<<<<

(** The rate limiter lets at most [limit] calls of a key through per window,
    whatever the other keys do and whenever the sweep runs: with the clock read in
    the order of the calls, the answers of a key come in windows that begin with a
    first call, the first [limit] let through and the others refused. *)
Theorem RateLimit_windowed (limit width : Z) (ops : list op) (key : string) :
  Sorted Z.le (op_time <$> ops) →
  let l := NewInMemoryLimiter limit width in
  windowed (rl_limit l) (rl_window l) Time.After (of_key key (answers l ops)).
Proof.
  intros Hs l. destruct ops as [|o ops]; [constructor|].
  assert (Sorted Z.le (op_time o :: (op_time <$> (o :: ops)))) as Hs' by (constructor; [done|constructor; lia]).
  rewrite (answers_reference (o :: ops) l key None (op_time o)).
  - apply reference_windowed. apply (calls_sorted _ key) in Hs'. by apply Sorted_inv in Hs' as [? _].
  - unfold l. cbn. destruct (Z.leb_spec limit 0); lia.
  - done.
  - unfold l. cbn. by rewrite lookup_empty.
Qed.

Lemma RateLimit_windowed_witness :
  windowed 1 10 Time.After
    (of_key "a" (answers (NewInMemoryLimiter 1 10) [OpAllow 0 "a"; OpAllow 1 "b"; OpAllow 2 "a"; OpSweep 11; OpAllow 11 "a"])).
Proof. apply (RateLimit_windowed 1 10). repeat (constructor; [|vm_compute; constructor; discriminate]); repeat constructor. Defined.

>>>>

What this task involves:
Precisely reproduce all the entries shown above.

Written response:
(** The rate limiter lets at most [limit] calls of a key through per window,
    whatever the other keys do and whenever the sweep runs: with the clock read in
    the order of the calls, the answers of a key come in windows that begin with a
    first call, the first [limit] let through and the others refused. *)
Theorem RateLimit_windowed (limit width : Z) (ops : list op) (key : string) :
  Sorted Z.le (op_time <$> ops) →
  let l := NewInMemoryLimiter limit width in
  windowed (rl_limit l) (rl_window l) Time.After (of_key key (answers l ops)).
Proof.
  intros Hs l. destruct ops as [|o ops]; [constructor|].
  assert (Sorted Z.le (op_time o :: (op_time <$> (o :: ops)))) as Hs' by (constructor; [done|constructor; lia]).
  rewrite (answers_reference (o :: ops) l key None (op_time o)).
  - apply reference_windowed. apply (calls_sorted _ key) in Hs'. by apply Sorted_inv in Hs' as [? _].
  - unfold l. cbn. destruct (Z.leb_spec limit 0); lia.
  - done.
  - unfold l. cbn. by rewrite lookup_empty.
Qed.

Lemma RateLimit_windowed_witness :
  windowed 1 10 Time.After
    (of_key "a" (answers (NewInMemoryLimiter 1 10) [OpAllow 0 "a"; OpAllow 1 "b"; OpAllow 2 "a"; OpSweep 11; OpAllow 11 "a"])).
Proof. apply (RateLimit_windowed 1 10). repeat (constructor; [|vm_compute; constructor; discriminate]); repeat constructor. Defined.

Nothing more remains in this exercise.